**Exercise directions:** Looking at the listing below, work out the number of lines where the string "AllocationsViewer" shows up, and give that number only.

**Available data:**
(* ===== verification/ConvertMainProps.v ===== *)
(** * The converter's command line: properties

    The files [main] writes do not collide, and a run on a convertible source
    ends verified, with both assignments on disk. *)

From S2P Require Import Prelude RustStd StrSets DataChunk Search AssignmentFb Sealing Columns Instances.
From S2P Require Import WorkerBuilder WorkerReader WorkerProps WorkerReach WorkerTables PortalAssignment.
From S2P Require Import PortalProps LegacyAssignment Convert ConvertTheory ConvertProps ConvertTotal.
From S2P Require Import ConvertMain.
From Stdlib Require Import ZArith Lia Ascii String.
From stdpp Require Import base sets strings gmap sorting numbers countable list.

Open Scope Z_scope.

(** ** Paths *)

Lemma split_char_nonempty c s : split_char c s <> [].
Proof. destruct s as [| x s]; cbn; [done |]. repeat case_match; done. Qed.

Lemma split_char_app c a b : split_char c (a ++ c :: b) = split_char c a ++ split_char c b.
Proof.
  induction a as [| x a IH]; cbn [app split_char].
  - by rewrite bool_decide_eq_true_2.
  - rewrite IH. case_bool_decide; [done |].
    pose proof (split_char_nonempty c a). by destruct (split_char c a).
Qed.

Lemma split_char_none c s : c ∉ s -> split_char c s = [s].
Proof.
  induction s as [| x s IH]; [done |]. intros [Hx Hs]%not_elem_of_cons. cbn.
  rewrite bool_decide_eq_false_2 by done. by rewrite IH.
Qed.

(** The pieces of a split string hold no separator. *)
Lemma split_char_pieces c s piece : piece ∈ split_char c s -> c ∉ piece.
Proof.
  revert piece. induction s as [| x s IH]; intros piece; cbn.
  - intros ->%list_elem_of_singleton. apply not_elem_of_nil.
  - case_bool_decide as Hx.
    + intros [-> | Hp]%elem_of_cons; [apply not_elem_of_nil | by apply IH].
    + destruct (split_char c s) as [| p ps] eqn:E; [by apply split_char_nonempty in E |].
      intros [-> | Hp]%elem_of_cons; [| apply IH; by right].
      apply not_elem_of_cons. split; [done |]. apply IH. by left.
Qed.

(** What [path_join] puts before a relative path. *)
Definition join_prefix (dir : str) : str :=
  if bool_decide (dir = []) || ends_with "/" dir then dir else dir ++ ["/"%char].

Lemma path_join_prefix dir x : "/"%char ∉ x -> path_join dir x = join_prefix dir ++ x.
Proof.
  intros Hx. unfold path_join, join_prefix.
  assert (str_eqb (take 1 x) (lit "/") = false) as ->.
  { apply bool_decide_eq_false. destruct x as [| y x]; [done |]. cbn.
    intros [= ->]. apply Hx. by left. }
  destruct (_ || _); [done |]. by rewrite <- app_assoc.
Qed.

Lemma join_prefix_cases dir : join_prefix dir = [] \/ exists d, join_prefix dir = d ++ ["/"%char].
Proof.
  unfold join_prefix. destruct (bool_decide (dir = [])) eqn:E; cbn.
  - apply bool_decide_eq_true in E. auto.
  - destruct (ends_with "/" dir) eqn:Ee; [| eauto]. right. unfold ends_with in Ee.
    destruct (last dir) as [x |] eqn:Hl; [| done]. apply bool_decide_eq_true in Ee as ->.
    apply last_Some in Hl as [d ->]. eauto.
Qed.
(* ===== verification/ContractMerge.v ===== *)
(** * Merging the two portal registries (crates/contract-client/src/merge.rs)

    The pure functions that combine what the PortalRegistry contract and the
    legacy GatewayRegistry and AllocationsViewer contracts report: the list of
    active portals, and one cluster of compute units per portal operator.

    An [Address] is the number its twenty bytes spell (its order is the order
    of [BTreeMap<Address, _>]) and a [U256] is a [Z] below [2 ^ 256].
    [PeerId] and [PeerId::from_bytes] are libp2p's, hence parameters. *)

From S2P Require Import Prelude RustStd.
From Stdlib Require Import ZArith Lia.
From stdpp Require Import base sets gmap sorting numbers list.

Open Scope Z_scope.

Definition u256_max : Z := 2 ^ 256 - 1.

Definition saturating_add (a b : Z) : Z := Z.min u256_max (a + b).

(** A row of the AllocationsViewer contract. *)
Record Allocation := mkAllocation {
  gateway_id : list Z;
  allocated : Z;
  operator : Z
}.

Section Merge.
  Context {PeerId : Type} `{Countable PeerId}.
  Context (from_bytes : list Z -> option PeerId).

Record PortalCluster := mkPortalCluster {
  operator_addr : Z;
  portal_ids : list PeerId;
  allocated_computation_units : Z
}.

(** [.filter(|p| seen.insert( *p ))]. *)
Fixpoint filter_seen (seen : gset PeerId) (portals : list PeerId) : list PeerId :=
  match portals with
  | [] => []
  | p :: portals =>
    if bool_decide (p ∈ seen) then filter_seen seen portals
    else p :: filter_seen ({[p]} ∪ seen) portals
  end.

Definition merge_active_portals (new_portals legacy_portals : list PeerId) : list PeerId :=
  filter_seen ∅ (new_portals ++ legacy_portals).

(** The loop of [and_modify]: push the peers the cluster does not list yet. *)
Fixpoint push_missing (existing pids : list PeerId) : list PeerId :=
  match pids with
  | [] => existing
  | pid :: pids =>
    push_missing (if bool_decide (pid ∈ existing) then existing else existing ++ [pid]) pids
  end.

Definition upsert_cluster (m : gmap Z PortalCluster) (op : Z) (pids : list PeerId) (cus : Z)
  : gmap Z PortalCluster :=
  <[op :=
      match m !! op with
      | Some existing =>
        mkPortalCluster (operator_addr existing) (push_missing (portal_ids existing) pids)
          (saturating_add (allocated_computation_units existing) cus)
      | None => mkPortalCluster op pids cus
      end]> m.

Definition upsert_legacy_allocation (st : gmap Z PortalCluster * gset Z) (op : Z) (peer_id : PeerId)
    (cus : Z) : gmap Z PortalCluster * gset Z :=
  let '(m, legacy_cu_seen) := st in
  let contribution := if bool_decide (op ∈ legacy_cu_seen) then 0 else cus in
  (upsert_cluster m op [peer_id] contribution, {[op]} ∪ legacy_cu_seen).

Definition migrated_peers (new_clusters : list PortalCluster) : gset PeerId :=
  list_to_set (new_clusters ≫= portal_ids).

**Completed task:** 2